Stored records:
---*---
(* ===== verification/Store.v ===== *)
(** * The kernel store

    The SQLite tables the modelled code reads and writes, one record per row
    with the columns of the final schema ([crates/store/src/migration.rs]) that
    the code touches, and one field of [Db] per table.  A table with a primary
    key is a finite map on the key; [task_dag_edges] and the exported-path
    snapshots are row lists, because the code reads them as row sets.  Enum
    columns hold text, as they do at rest.  [PRAGMA foreign_keys = ON] is set by
    [Store::open]; [fk_deferred] is the connection's [defer_foreign_keys] flag,
    which a transaction may raise and which [COMMIT] and [ROLLBACK] clear. *)

From S2P Require Import Prelude Fsm.

(** InitiativeRow: one row of [initiatives] (migrations 1, 8 and 19). *)
Record InitiativeRow := MkInitiativeRow {
  ini_state : string;
  ini_terminal_criteria_json : string;
  ini_plan_artifact_sha256 : string;
  ini_created_at : Z;
  ini_approved_at : option Z;
  ini_completed_at : option Z;
  ini_orchestrator_no_progress_respawn_count : Z;
  ini_plan_bundle_sha256 : option string;
}.
#[export] Instance InitiativeRow_eq_dec : EqDecision InitiativeRow.
Proof. solve_decision. Defined.

Definition upd_ini_orchestrator_no_progress_respawn_count (f : Z → Z) (r : InitiativeRow) : InitiativeRow :=
  MkInitiativeRow r.(ini_state) r.(ini_terminal_criteria_json) (r.(ini_plan_artifact_sha256)) r.(ini_created_at) r.(ini_approved_at) r.(ini_completed_at) (f r.(ini_orchestrator_no_progress_respawn_count)) r.(ini_plan_bundle_sha256).

Definition upd_ini_state (f : string → string) (r : InitiativeRow) : InitiativeRow :=
  MkInitiativeRow (f r.(ini_state)) r.(ini_terminal_criteria_json) (r.(ini_plan_artifact_sha256)) r.(ini_created_at) r.(ini_approved_at) r.(ini_completed_at) r.(ini_orchestrator_no_progress_respawn_count) r.(ini_plan_bundle_sha256).

(** TaskRow: one row of [tasks] (migrations 1, 7, 12, 23 and 30), keyed by [task_id]. *)
Record TaskRow := MkTaskRow {
  task_initiative_id : string;
  task_lane_id : string;
  task_state : string;
  task_block_reason : option string;
  task_actor : string;
  task_policy_epoch : Z;
  task_admitted_at : Z;
  task_transitioned_at : Z;
  task_session_id : option string;
  task_evaluation_sha : option string;
  task_base_sha : option string;
  task_submitted_claims_json : option string;
  task_admission_reserved_units : option Z;
  task_actual_cost : Z;
  task_review_verdict : option string;
  task_name : option string;
  task_is_gate_fixup : bool;
  task_parent_gate_failure_task_id : option string;
  task_parent_gate_failure_type : option string;
  task_cumulative_token_cost_micros : Z;
}.
#[export] Instance TaskRow_eq_dec : EqDecision TaskRow.
Proof. solve_decision. Defined.

(** EdgeRow: one row of [task_dag_edges]. *)
Record EdgeRow := MkEdgeRow {
  edge_initiative_id : string;
  edge_predecessor : string;
  edge_successor : string;
  edge_satisfied : bool;
}.
#[export] Instance EdgeRow_eq_dec : EqDecision EdgeRow.
Proof. solve_decision. Defined.

(** ActivationRow: one row of [subtask_activations] (migration 5), keyed by [activation_id]. *)
Record ActivationRow := MkActivationRow {
  act_task_id : string;
  act_initiative_id : string;
  act_state : string;
  act_session_id : option string;
  act_evaluation_sha : option string;
  act_crash_retry_count : Z;
  act_review_reject_count : Z;
  act_created_at : Z;
  act_activated_at : option Z;
  act_terminated_at : option Z;
}.
#[export] Instance ActivationRow_eq_dec : EqDecision ActivationRow.
Proof. solve_decision. Defined.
---*---
Work instructions: Beginning at the line with "task_session_id : option string;" and ending at the line with "task_is_gate_fixup : bool;", reproduce each line of the data above exactly, and add no other lines.

Answer to this exercise:
  task_session_id : option string;
  task_evaluation_sha : option string;
  task_base_sha : option string;
  task_submitted_claims_json : option string;
  task_admission_reserved_units : option Z;
  task_actual_cost : Z;
  task_review_verdict : option string;
  task_name : option string;
  task_is_gate_fixup : bool;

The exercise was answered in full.